Was ist denn das „Brain Drain“?

Unter dem Brain Drain versteht man im Allgemeinen eine Talentabwanderung – ursprünglich in andere Länder, im übertragenen Sinne aber auch in andere Bereiche.

Simpel ausgedrückt: qualifizierte Kräfte – oder gar die Hoffnungsträger des Unternehmens – verlassen es und suchen ihr berufliches Glück anderweitig.

Nun, zu einem gewissen Grad ist es als „normale“ Fluktuation des Personals zu sehen, die im Rettungsdienst traditionell schon recht hoch ist. Das, was darüber hinaus geht, kann man allerdings als regelrechten Talentschwund sehen – eben das Brain Drain.

Die Grundproblematik des Rettungsdienstes

„Gute Rettungssanitäter werden zu Notfallsanitätern – gute Notfallsanitäter werden zu Studenten“

Der erste Teil dieser überspitzten Binsenweisheit ist ja durchaus gewünscht – von Kollegen und auch von den Arbeitgebern. Wer etwas kann, soll weitermachen. Nicht umsonst ist der klassische Einstieg in den Rettungsdienst über den Rettungssanitäter und die erste Berufserfahrung so etabliert. Eigentlich ein schönes System.

Nun, der frische Notfallsanitäter mit dem 1,0er-Examen in der Tasche wird auch seinen Dienst verrichten. Und er wird ihn gut verrichten. Und viele werden irgendwann mehr wollen. Denn: wer etwas kann, soll….gefälligst bleiben und weiterarbeiten – so der O-Ton vieler Arbeitgeber im Rettungsdienst.

Wo einst die Bereitschaft zum „Weitermachen“ und „Weiterlernen“ geradezu gefordert wurde, soll hier nach der Meinung vieler aber eine Grenze sein,

Warum das Brain Drain?

Es gehen hier zwei Gründe Hand in Hand. Zum einen möchten viele, insbesonders fachlich gute bis sehr gute Notfallsanitäter, ihren Horizont erweitern, mehr lernen, mehr können, mehr dürfen. Zum anderen ist genau dies im Rettungsdienst kaum möglich.

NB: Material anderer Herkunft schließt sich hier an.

(** What a rendering may change: the new layer may take over, for one file,
    the annotation of the existing layer. *)
Definition preloaded (s s' : Labeler) : Prop :=
  annotations s' = annotations s \/
  exists k ann,
    Dict.get (existing_annotations s) k = Some ann /\
    annotations s' = Dict.set (annotations s) k ann.

(** The session of a reloaded file, as long as no rectangle is drawn: the
    existing layer is what was loaded, the new layer only repeats it, and
    the output file holds the loaded rows. *)
Definition reloaded (e : Dict.t Annotation) (st : State) : Prop :=
  index_ok (fst st) /\
  existing_annotations (fst st) = e /\
  repeats e (annotations (fst st)) /\
  fs_output (snd st) = Some (header :: map annotation_row e).

End Program.

(** ** Notions used by the further properties *)

Section MoreNotions.
Context {F : PyFloat}.

(** A computation that leaves the output file as it is, however it ends. *)
Definition keeps_output {A : Type} (c : M A) : Prop :=
  forall st : State, fs_output (snd (snd (c st))) = fs_output (snd st).

(** The axes show at most one outline, and it is the annotation that the
    new layer holds for the current file. *)
Definition outline_ok (st : State) : Prop :=
  forall f : path,
    py_getitem (dicom_files (fst st)) (current_index (fst st)) = Ok f ->
    patches (canvas (snd st)) = [] \/
    exists ann : Annotation,
      patches (canvas (snd st)) = [ann] /\
      Dict.get (annotations (fst st)) (name f) = Some ann.



(** The annotation a row of at least 5 fields is read as. *)
Definition row_annotation (r : row) : option Annotation :=
  match py_float (nth 1 r ""), py_float (nth 2 r ""),
        py_float (nth 3 r ""), py_float (nth 4 r "") with
  | Some vx, Some vy, Some vw, Some vh =>
      Some {| x := vx; y := vy; width := vw; height := vh |}
  | _, _, _, _ => None
  end.

(** The rectangle [on_select] makes of two corner points. *)
Definition rectangle (eclick erelease : num * num) : Annotation :=
  {| x := py_min (fst eclick) (fst erelease);
     y := py_min (snd eclick) (snd erelease);
     width := num_abs (num_sub (fst erelease) (fst eclick));
     height := num_abs (num_sub (snd erelease) (snd eclick)) |}.

End MoreNotions.

(** The integers from [1] to [n]. *)
Definition Z_upto (n : nat) : list Z := map Z.of_nat (seq 1 n).

(** ** A session on the integer-valued floats *)

(** A directory with two DICOM files, one PNG file and a text file; the
    first DICOM file decodes to a black 2x2 array, the second does not
    decode at all. *)
Definition demo_tree : entry :=
  Dir "scans"
    [File "a.dcm"; Dir "old" [File "b.dcm"; File "c.png"]; File "notes.txt"].

Definition demo_pictures : entry := Dir "scans" [File "c.png"; File "d.jpg"].

Definition demo_notes : entry :=
  Dir "notes" [File "readme.txt"; Dir "sub" [File "data.csv"]].
Lemma rejected_call_answers_500_witness :
  (env_truthy (REDPILL_API_KEY Sample.env_with_key) = true /\
   Faults.upstream_offline (chat_request (REDPILL_API_KEY Sample.env_with_key))
     = inl Faults.fetch_failed /\
   snd (tee_demo_handler Sample.env_with_key Faults.upstream_offline Sample.request)
     = inr (res_status_json 500 (error_body "TEE verification failed" "fetch failed")))
  /\
  (Faults.upstream_throws_text (chat_request (REDPILL_API_KEY Sample.env_with_key))
     = inl (ThrownValue (JsString "boom")) /\
   snd (tee_demo_handler Sample.env_with_key Faults.upstream_throws_text Sample.request)
     = inr (res_status_json 500
              (error_body "TEE verification failed" "Unknown error occurred")))
  /\
  (Faults.upstream_signature_offline
     (signature_request (REDPILL_API_KEY Sample.env_with_key)
        (signature_url_prefix ++ "req-1" ++ signature_url_suffix))
     = inl Faults.fetch_failed /\
   map fetch_url
     (fetches (fst (tee_demo_handler Sample.env_with_key Faults.upstream_signature_offline
                      Sample.request)))
     = [chat_url; signature_url_prefix ++ "req-1" ++ signature_url_suffix]).
Proof.
  split; [| split].
  - split; [reflexivity |]. split; [reflexivity |].
    exact (proj2 (proj1 (rejected_call_answers_500
                           Sample.env_with_key Faults.upstream_offline Sample.request
                           Faults.fetch_failed eq_refl)
                        eq_refl)).
  - split; [reflexivity |].
    exact (proj2 (proj1 (rejected_call_answers_500
                           Sample.env_with_key Faults.upstream_throws_text Sample.request
                           (ThrownValue (JsString "boom")) eq_refl)
                        eq_refl)).
  - split; [reflexivity |].
    rewrite (proj1 (proj2 (rejected_call_answers_500
                             Sample.env_with_key Faults.upstream_signature_offline
                             Sample.request Faults.fetch_failed eq_refl)
                          Sample.chat_response_ok Sample.chat_body (JsString "req-1") "req-1"
                          eq_refl eq_refl eq_refl eq_refl eq_refl eq_refl)).
    reflexivity.
Defined.

(** X5.  A 2xx chat response the handler cannot take an id from (its body
    is not JSON, or is null so that reading [id] throws, or has an id with
    no string rendering) is answered with a 500 carrying the message of
    what was thrown, and the signature endpoint is not called. *)
Theorem unusable_chat_body_answers_500 {Num : JsNumbers}
    (env : ProcessEnv) (upstream : Upstream) (request : HttpRequest)
    (chatResponse : FetchResponse) (t : Thrown) :
  env_truthy (REDPILL_API_KEY env) = true ->
  upstream (chat_request (REDPILL_API_KEY env)) = inr chatResponse ->
  ok chatResponse = true ->
  (json chatResponse = inl t \/
   (exists chatData,
       json chatResponse = inr chatData /\
       (Get chatData (PName "id") = inl t \/
        exists requestId,
          Get chatData (PName "id") = inr requestId /\ ToString requestId = inl t))) ->
  fetches (fst (tee_demo_handler env upstream request))
    = [chat_request (REDPILL_API_KEY env)] /\
  snd (tee_demo_handler env upstream request)
    = inr (res_status_json 500 (error_body "TEE verification failed" (catch_message t))).
Proof.
  intros Hkey Hchat Hok Hwhy.
  destruct (tee_demo_try_chat_unusable (REDPILL_API_KEY env) upstream chatResponse t
              Hkey Hchat Hok Hwhy)
    as [trace [Hcalls Hrun]].
  exact (tee_demo_handler_catches env upstream request trace _ _ Hrun Hcalls).
Qed.

Lemma unusable_chat_body_answers_500_witness :
  (env_truthy (REDPILL_API_KEY Sample.env_with_key) = true /\
   Faults.upstream_chat_unparseable (chat_request (REDPILL_API_KEY Sample.env_with_key))
     = inr Faults.unparseable /\
   ok Faults.unparseable = true /\
   json Faults.unparseable = inl Faults.bad_json /\
   fetches (fst (tee_demo_handler Sample.env_with_key Faults.upstream_chat_unparseable
                   Sample.request))
     = [chat_request (REDPILL_API_KEY Sample.env_with_key)] /\
   snd (tee_demo_handler Sample.env_with_key Faults.upstream_chat_unparseable Sample.request)
     = inr (res_status_json 500
              (error_body "TEE verification failed" "Unexpected end of JSON input")))
  /\
  (Sample.upstream_with_chat JsNull (chat_request (REDPILL_API_KEY Sample.env_with_key))
     = inr (mkFetchResponse 200 "OK" (inr "") (inr JsNull)) /\
   Get (@JsNull IntegerNumbers) (PName "id")
     = inl (new_TypeError "Cannot read properties of null (reading 'id')") /\
   snd (tee_demo_handler Sample.env_with_key (Sample.upstream_with_chat JsNull)
          Sample.request)
     = inr (res_status_json 500
              (error_body "TEE verification failed"
                          "Cannot read properties of null (reading 'id')"))).
Proof.
  split.
  - repeat (split; [reflexivity |]).
    exact (proj2 (unusable_chat_body_answers_500
                    Sample.env_with_key Faults.upstream_chat_unparseable Sample.request
                    Faults.unparseable Faults.bad_json eq_refl eq_refl eq_refl
                    (or_introl eq_refl))).
  - repeat (split; [reflexivity |]).
    exact (proj2 (unusable_chat_body_answers_500
                    Sample.env_with_key (Sample.upstream_with_chat JsNull) Sample.request
                    (mkFetchResponse 200 "OK" (inr "") (inr JsNull))
                    (new_TypeError "Cannot read properties of null (reading 'id')")
                    eq_refl eq_refl eq_refl
                    (or_intror (ex_intro _ JsNull (conj eq_refl (or_introl eq_refl)))))).
Defined.

(** X6.  After a successful chat stage, a 2xx signature response whose
    body is not JSON, or from which the answer cannot be built (building
    it throws), is answered with a 500 carrying the message of what was
    thrown; both calls have been made by then. *)
Theorem unusable_signature_body_answers_500 {Num : JsNumbers}
    (env : ProcessEnv) (upstream : Upstream) (request : HttpRequest)
    (chatResponse signatureResponse : FetchResponse)
    (chatData requestId : JsValue) (id : string) (t : Thrown) :
  env_truthy (REDPILL_API_KEY env) = true ->
  upstream (chat_request (REDPILL_API_KEY env)) = inr chatResponse ->
  ok chatResponse = true ->
  json chatResponse = inr chatData ->
  Get chatData (PName "id") = inr requestId ->
  ToString requestId = inr id ->
  upstream (signature_request (REDPILL_API_KEY env)
              (signature_url_prefix ++ id ++ signature_url_suffix))
    = inr signatureResponse ->
  ok signatureResponse = true ->
  (json signatureResponse = inl t \/
   exists signatureData,
     json signatureResponse = inr signatureData /\
     success_body chatData signatureData = ([], inl t)) ->
  fetches (fst (tee_demo_handler env upstream request))
    = [chat_request (REDPILL_API_KEY env);
       signature_request (REDPILL_API_KEY env)
         (signature_url_prefix ++ id ++ signature_url_suffix)] /\
  snd (tee_demo_handler env upstream request)
    = inr (res_status_json 500 (error_body "TEE verification failed" (catch_message t))).
Proof.
  intros Hkey Hchat Hok Hjson Hid Hstr Hsig Hok' Hwhy.
  destruct (tee_demo_try_signature_stage (REDPILL_API_KEY env) upstream chatResponse
              chatData requestId id t Hkey Hchat Hok Hjson Hid Hstr)
    as [trace [Hcalls Hrun]].
  { unfold signature_stage_throws. rewrite Hsig, Hok'.
    destruct Hwhy as [Hjson' | [signatureData [Hjson' Hbody]]]; rewrite Hjson';
      [reflexivity | exact Hbody]. }
  exact (tee_demo_handler_catches env upstream request trace _ _ Hrun Hcalls).
Qed.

Aus fachlicher Sicht hat man mit dem Notfallsanitäter alles erreicht, was man erreichen kann. Einen „Über-Notfallsanitäter“ kann man nicht machen. Mit anderen Worten: rein ausbildungstechnisch ist man mit dem Notfallsanitäter am Ende der Fahnenstange des Rettungsdienstes angekommen. Mit Anfang bis Mitte 20 hat man so ziemlich alles an Qualifikation erreicht, was im Sinne der Berufsausbildung möglich ist.

Gerade für diejenigen, die „mehr“ wollen ein unbefriedigender Zustand.

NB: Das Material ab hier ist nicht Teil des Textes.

(** X17.  The cursor stays behind the same digit: when the old cursor is
    inside the old text with [d > 0] characters other than commas before it
    and the new text has at least [d] such characters, the new position is
    directly behind the [d]-th of them, so exactly [d] characters other than
    commas precede the new cursor. *)
Theorem cursor_keeps_digit_count (value oldValue : list ascii)
    (oldPosition : nat) (newValue : list ascii) :
  (oldPosition <= length oldValue)%nat ->
  (0 < countDigits (take oldPosition oldValue))%nat ->
  (countDigits (take oldPosition oldValue) <= countDigits newValue)%nat ->
  let newPosition :=
    calculateCursorPosition value oldValue (Some oldPosition) newValue in
  countDigits (take newPosition newValue)
    = countDigits (take oldPosition oldValue) /\
  (0 < newPosition)%nat /\
  exists c, newValue !! (newPosition - 1)%nat = Some c /\ isComma c = false.
Proof.
  intros Hin Hpos Henough newPosition.
  set (d := countDigits (take oldPosition oldValue)) in *.
  assert (Hd : (oldPosition - countCommas (take oldPosition oldValue))%nat = d).
  { pose proof (commas_plus_digits (take oldPosition oldValue)) as H.
    rewrite length_take in H. unfold d. lia. }
  unfold newPosition, calculateCursorPosition. rewrite Hd.
  destruct (cursorLoop_found newValue 0 0 d Hpos Henough)
    as (j & c & Hrun & Hj & Hc & Hcount).
  rewrite Hrun. rewrite Nat.ltb_irrefl.
  replace (0 + j + 1)%nat with (S j) by lia.
  split; [lia|]. split; [lia|].
  exists c. replace (S j - 1)%nat with j by lia. split; assumption.
Qed.

Lemma cursor_keeps_digit_count_witness :
  let oldValue := String.list_ascii_of_string "1234" in
  let newValue := String.list_ascii_of_string "1,234" in
  (3 <= length oldValue)%nat /\
  (0 < countDigits (take 3 oldValue))%nat /\
  (countDigits (take 3 oldValue) <= countDigits newValue)%nat /\
  countDigits (take (calculateCursorPosition oldValue oldValue (Some 3%nat)
                       newValue) newValue)
    = countDigits (take 3 oldValue).
Proof.
  intros oldValue newValue.
  assert (H1 : (3 <= length oldValue)%nat) by (vm_compute; lia).
  assert (H2 : (0 < countDigits (take 3 oldValue))%nat) by (vm_compute; lia).
  assert (H3 : (countDigits (take 3 oldValue) <= countDigits newValue)%nat)
    by (vm_compute; lia).
  repeat (split; [assumption|]).
  exact (proj1 (cursor_keeps_digit_count oldValue oldValue 3 newValue
                  H1 H2 H3)).
Defined.

(** X18.  The cursor goes to the end of the new text when there is no old
    position, and when the new text has fewer characters other than commas
    than the old cursor had before it. *)
Theorem cursor_falls_back_to_end (value oldValue : list ascii)
    (oldPosition : nat) (newValue : list ascii) :
  calculateCursorPosition value oldValue None newValue = length newValue /\
  ((countDigits newValue
    < oldPosition - countCommas (take oldPosition oldValue))%nat ->
   calculateCursorPosition value oldValue (Some oldPosition) newValue
   = length newValue).
Proof.
  split; [reflexivity|]. intro Hfew.
  unfold calculateCursorPosition.
  rewrite cursorLoop_exhausted by (cbn; exact Hfew). cbn [Nat.add].
  apply Nat.ltb_lt in Hfew. rewrite Hfew. reflexivity.
Qed.

Lemma cursor_falls_back_to_end_witness :
  let oldValue := String.list_ascii_of_string "12,345" in
  let newValue := String.list_ascii_of_string "123" in
  (countDigits newValue < 6 - countCommas (take 6 oldValue))%nat /\
  calculateCursorPosition oldValue oldValue (Some 6%nat) newValue
  = length newValue.
Proof.
  intros oldValue newValue.
  assert (H : (countDigits newValue < 6 - countCommas (take 6 oldValue))%nat)
    by (vm_compute; lia).
  split; [exact H|].
  exact (proj2 (cursor_falls_back_to_end oldValue oldValue 6 newValue) H).
Defined.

Natürlich – man kann den Praxisanleiter draufsetzen. Man kann auf die Leitstelle gehen. Man kann Qualifikationen für die Übernahme von Funktionsträgeraufgaben machen. Man kann alle möglichen Buchstabenkurse absolvieren. Dann wird es aber auch schon eng.

Und vor allem bedeutet das meiste davon vor allem „mehr Arbeit“, aber wenig finanzielle Honorierung und vor allem keine Kompetenzerweiterung.

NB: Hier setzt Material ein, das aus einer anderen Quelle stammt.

(** C7. On a cleaned table whose customer identifiers are of one kind (all
    integers, all floats or all text, as a column of the file holds them),
    [loyalty_customers] returns one row per customer identifier whose number
    of rows is at least [min_purchases], paired with that count, and nothing
    else; a threshold of zero or less gives one row per distinct customer,
    and an empty table gives an empty result. *)
Theorem loyalty_customers_counts (df : DataFrame) (min_purchases : Z) :
  cleaned_table df -> one_kind (customers df) ->
  exists out,
    loyalty_customers df min_purchases = Ok out /\
    columns out = ["CustomerID"; "Purchase Count"] /\
    (forall r, In r (rows out) <->
       exists c, r = [c; Int (purchase_count df c)] /\
                 In c (customers df) /\
                 min_purchases <= purchase_count df c) /\
    NoDup (map (fun r => nth 0 r NaN) (rows out)) /\
    (min_purchases <= 0 ->
       List.length (rows out) =
       List.length (nodup cell_eq_dec (customers df))) /\
    (rows df = [] -> rows out = []).
Proof.
  intros Hclean _. pose proof (cleaned_customers_notna df Hclean) as Hna.
  eexists. split; [apply loyalty_customers_rows, (has_customer df Hclean)|].
  unfold reset_index; cbn [columns rows]. rewrite !map_map. cbn [fst snd].
  split; [reflexivity|]. split; [|split; [|split]].
  - intros r. rewrite in_map_iff. split.
    + intros (c & <- & Hin). apply filter_In in Hin as [Hin Hge].
      apply sorted_uniques_In in Hin as [Hin _]. apply Z.leb_le in Hge.
      eauto.
    + intros (c & -> & Hin & Hge). exists c. split; [reflexivity|].
      apply filter_In. split; [|apply Z.leb_le, Hge].
      apply sorted_uniques_In. split; [exact Hin|].
      rewrite Forall_forall in Hna. apply Hna, Hin.
  - cbn [nth]. rewrite map_id. apply NoDup_filter, sorted_uniques_NoDup.
  - intros Hle. rewrite length_map, forallb_filter_id.
    + apply sorted_uniques_length, Hna.
    + apply forallb_forall. intros c Hc.
      apply sorted_uniques_In in Hc as [Hc _].
      apply purchase_count_pos in Hc. apply Z.leb_le. lia.
  - unfold customers. intros ->. reflexivity.
Qed.

Lemma loyalty_customers_counts_witness :
  (cleaned_table example_cleaned /\ one_kind (customers example_cleaned)) /\
  loyalty_customers example_cleaned 2 =
  Ok {| columns := ["CustomerID"; "Purchase Count"];
        rows := [[Int 1; Int 2]] |}.
Proof.
  split; [split; [exact example_cleaned_is_cleaned
                 |exact example_cleaned_one_kind]|].
  destruct (loyalty_customers_counts example_cleaned 2
              example_cleaned_is_cleaned example_cleaned_one_kind)
    as (out & _ & _).
  reflexivity.
Defined.

(** ** Sorting *)

Lemma StronglySorted_app {A : Type} (R : A -> A -> Prop) (l1 l2 : list A) :
  StronglySorted R l1 -> StronglySorted R l2 ->
  (forall x y, In x l1 -> In y l2 -> R x y) ->
  StronglySorted R (l1 ++ l2).
Proof.
  induction l1 as [|a l1 IH]; simpl; intros H1 H2 H12; [exact H2|].
  apply StronglySorted_inv in H1 as [H1 Ha].
  constructor.
  - apply IH; auto.
  - apply Forall_app. split; [exact Ha|].
    apply Forall_forall. intros y Hy. apply H12; auto.
Qed.

Lemma StronglySorted_rev {A : Type} (R : A -> A -> Prop) (l : list A) :
  StronglySorted R l -> StronglySorted (fun a b => R b a) (rev l).
Proof.
  induction 1 as [|a l Hl IH Ha]; simpl; [constructor|].
  apply StronglySorted_app; [exact IH|repeat constructor|].
  intros x y Hx [<-|[]]. apply in_rev in Hx.
  rewrite Forall_forall in Ha. apply Ha, Hx.
Qed.

Lemma StronglySorted_weaken {A : Type} (R S : A -> A -> Prop) (l : list A) :
  (forall a b, In a l -> In b l -> R a b -> S a b) ->
  StronglySorted R l -> StronglySorted S l.
Proof.
  intros HRS. induction 1 as [|a l Hl IH Ha]; constructor.
  - apply IH. intros; apply HRS; simpl; auto.
  - rewrite Forall_forall in *. intros b Hb. apply HRS; simpl; auto.
Qed.

Lemma StronglySorted_map {A B : Type} (f : A -> B) (R : B -> B -> Prop)
    (l : list A) :
  StronglySorted (fun a b => R (f a) (f b)) l -> StronglySorted R (map f l).
Proof.
  induction 1 as [|a l Hl IH Ha]; simpl; constructor; [exact IH|].
  apply Forall_map. exact Ha.
Qed.

Lemma firstn_incl {A : Type} (n : nat) (l : list A) (x : A) :
  In x (firstn n l) -> In x l.
Proof.
  intros H. rewrite <- (firstn_skipn n l). apply in_or_app. left; exact H.
Qed.

Lemma StronglySorted_firstn {A : Type} (R : A -> A -> Prop) (n : nat)
    (l : list A) :
  StronglySorted R l -> StronglySorted R (firstn n l).
Proof.
  intros H. revert n. induction H as [|a l Hl IH Ha]; intros [|n]; simpl;
    try constructor; [apply IH|].
  rewrite Forall_forall in *. intros b Hb. apply Ha.
  eapply firstn_incl; eauto.
Qed.

(** *** The key sort on string keys *)

Lemma cell_lt_trans_str (a b c : cell) :
  is_str a = true -> is_str b = true -> is_str c = true ->
  cell_lt a b -> cell_lt b c -> cell_lt a c.
Proof.
  destruct a, b, c; try discriminate. unfold cell_lt; simpl. intros _ _ _.
  apply String_as_OT.lt_strorder.
Qed.

Lemma cell_leb_false_str (a b : cell) :
  is_str a = true -> is_str b = true ->
  cell_leb a b = false -> cell_lt b a.
Proof.
  destruct a, b; try discriminate. unfold cell_leb, cell_lt; simpl.
  intros _ _. destruct (String_as_OT.compare_spec s s0); try discriminate.
  intros _. assumption.
Qed.

Lemma cell_leb_true_str (a b : cell) :
  is_str a = true -> is_str b = true ->
  cell_leb a b = true -> a <> b -> cell_lt a b.
Proof.
  destruct a, b; try discriminate. unfold cell_leb, cell_lt; simpl.
  intros _ _. destruct (String_as_OT.compare_spec s s0); try discriminate.
  - intros _ Hne. exfalso. apply Hne. congruence.
  - reflexivity.
Qed.

Lemma insert_key_sorted (k : cell) (l : Series) :
  is_str k = true -> Forall (fun c => is_str c = true) l -> ~ In k l ->
  StronglySorted cell_lt l -> StronglySorted cell_lt (insert_key k l).
Proof.
  intros Hk Hstr Hnin Hs.
  induction Hs as [|h t Ht IH Hh]; simpl; [repeat constructor|].
  apply Forall_cons_iff in Hstr as [Hh_str Ht_str].
  destruct (cell_leb k h) eqn:E.
  - assert (Hkh : cell_lt k h).
    { apply cell_leb_true_str; auto. intros ->. apply Hnin. left; reflexivity. }
    constructor; [constructor; assumption|].
    constructor; [exact Hkh|].
    rewrite Forall_forall in *. intros c Hc.
    apply (cell_lt_trans_str k h c); auto.
  - constructor.
    + apply IH; auto. intros Hin. apply Hnin. right; exact Hin.
    + eapply Permutation_Forall; [symmetry; apply insert_key_perm|].
      constructor; [|exact Hh]. apply cell_leb_false_str; auto.
Qed.

Lemma sort_keys_sorted (l : Series) :
  Forall (fun c => is_str c = true) l -> NoDup l ->
  StronglySorted cell_lt (sort_keys l).
Proof.
  induction l as [|h t IH]; simpl; intros Hstr Hnd; [constructor|].
  apply Forall_cons_iff in Hstr as [Hh Ht]. apply NoDup_cons_iff in Hnd as [Hnin Hnd].
  apply insert_key_sorted; auto.
  - eapply Permutation_Forall; [symmetry; apply sort_keys_perm|exact Ht].
  - intros Hin. apply Hnin. eapply Permutation_in; [apply sort_keys_perm|exact Hin].
Qed.

(** *** The stable value sort on integer values *)

Section StableSort.

Variable before : cell * cell -> cell * cell -> Prop.

Lemma cell_leb_int (a b : cell) :
  is_int a = true -> is_int b = true ->
  cell_leb a b = (int_value a <=? int_value b).
Proof. destruct a, b; try discriminate. reflexivity. Qed.

Lemma insert_by_value_perm (x : cell * cell) (l : IndexedSeries) :
  Permutation (insert_by_value x l) (x :: l).
Proof.
  induction l as [|h t IH]; simpl; [reflexivity|].
  destruct (cell_leb (snd x) (snd h)); [reflexivity|].
  rewrite IH. apply perm_swap.
Qed.

Lemma argsort_stable_perm (l : IndexedSeries) :
  Permutation (argsort_stable l) l.
Proof.
  induction l as [|h t IH]; simpl; [reflexivity|].
  rewrite insert_by_value_perm. constructor. exact IH.
Qed.

Lemma insert_by_value_sorted (x : cell * cell) (l : IndexedSeries) :
  is_int (snd x) = true -> int_valued l -> Forall (before x) l ->
  StronglySorted (value_then before) l ->
  StronglySorted (value_then before) (insert_by_value x l).
Proof.
  intros Hx Hint Hbef Hs.
  induction Hs as [|h t Ht IH Hh]; simpl; [repeat constructor|].
  apply Forall_cons_iff in Hint as [Hh_int Ht_int].
  apply Forall_cons_iff in Hbef as [Hxh Hxt].
  rewrite cell_leb_int by assumption.
  destruct (Z.leb_spec (int_value (snd x)) (int_value (snd h))) as [Hle|Hgt].
  - constructor; [constructor; assumption|].
    constructor.
    + unfold value_then. destruct (Z.eq_dec (int_value (snd x)) (int_value (snd h)));
        [right; auto|left; lia].
    + rewrite Forall_forall in *. intros y Hy.
      specialize (Hh y Hy). specialize (Hxt y Hy). unfold value_then in *.
      destruct (Z.eq_dec (int_value (snd x)) (int_value (snd y)));
        [right; auto|left; lia].
  - constructor.
    + apply IH; assumption.
    + eapply Permutation_Forall; [symmetry; apply insert_by_value_perm|].
      constructor; [|exact Hh]. left. lia.
Qed.

Lemma argsort_stable_sorted (l : IndexedSeries) :
  int_valued l -> StronglySorted before l ->
  StronglySorted (value_then before) (argsort_stable l).
Proof.
  intros Hint Hs. induction Hs as [|h t Ht IH Hh]; simpl; [constructor|].
  apply Forall_cons_iff in Hint as [Hh_int Ht_int].
  apply insert_by_value_sorted; auto.
  - eapply Permutation_Forall; [symmetry; apply argsort_stable_perm|exact Ht_int].
  - eapply Permutation_Forall; [symmetry; apply argsort_stable_perm|exact Hh].
Qed.

End StableSort.

(** ** high_demand_products *)

Lemma cleaned_quantity_int (df : DataFrame) :
  cleaned_table df ->
  forallb is_int (map (cell_at (columns df) "Quantity") (rows df)) = true.
Proof.
  intros H. apply forallb_forall. intros c Hc.
  apply in_map_iff in Hc as [r [<- Hr]].
  pose proof (cleaned_rows df H) as Hrows. rewrite Forall_forall in Hrows.
  destruct (row_quantity _ _ (Hrows r Hr)) as [z [-> _]]. reflexivity.
Qed.

Lemma groupby_sum_quantity (df : DataFrame) :
  cleaned_table df ->
  groupby_sum df "Description" "Quantity" = Ok (product_demand df).
Proof.
  intros H. unfold groupby_sum, groupby_agg.
  rewrite (getitem_cell_at df _ (has_quantity df H)). cbn [bind].
  rewrite (cleaned_quantity_int df H).
  rewrite (getitem_cell_at df _ (has_description df H)). cbn [bind].
  rewrite groupby_rows. unfold product_demand, descriptions.
  apply mapM_map_total. intros d _. unfold aggregate, sum_int64.
  cbn [bind fst snd]. unfold quantity_sold. rewrite map_map. reflexivity.
Qed.

Lemma product_demand_int_valued (df : DataFrame) :
  int_valued (product_demand df).
Proof.
  unfold int_valued, product_demand. apply Forall_map, Forall_forall.
  reflexivity.
Qed.

(** An int64 sum of non-negative numbers is the plain sum as long as that
    sum fits. *)
Lemma wrap64_small (z : Z) : - 2 ^ 63 <= z < 2 ^ 63 -> wrap64 z = z.
Proof.
  intros H. unfold wrap64. rewrite Z.mod_small by lia. lia.
Qed.

Lemma int_sum_exact (l : list Z) :
  Forall (fun z => 0 <= z) l -> fold_right Z.add 0 l < 2 ^ 63 ->
  int_sum l = fold_right Z.add 0 l.
Proof.
  unfold int_sum. intros Hpos.
  assert (Hgen : forall acc, 0 <= acc -> acc + fold_right Z.add 0 l < 2 ^ 63 ->
            fold_left (fun a z => wrap64 (a + z)) l acc =
            acc + fold_right Z.add 0 l).
  { induction Hpos as [|z l Hz Hl IH]; intros acc Hacc Hfit; simpl in *.
    - lia.
    - assert (0 <= fold_right Z.add 0 l).
      { clear -Hl. induction Hl; simpl; lia. }
      rewrite wrap64_small by lia. rewrite IH by lia. lia. }
  intros Hfit. rewrite Hgen by lia. lia.
Qed.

Das allein verleitet schon dazu, dass sich Menschen mit dem Wunsch einer „echten“ Weiterqualifizierung in anderen Bereichen umschauen müssen – und es auch tun.

Dazu kommt dann noch die Grundsatzproblematik des Arbeitsumfelds „Rettungsdienst“. Nach einigen Jahren merken die ersten schon ihre Wehwehchen, die Tatsache, dass sie Wechselschichtdienste doch nicht über Jahrzehnte abkönnen wollen oder dass mit Zwölf-Stunden-Schichten oder Wochenendarbeit doch ganz schön die Freizeit beeinträchtigen.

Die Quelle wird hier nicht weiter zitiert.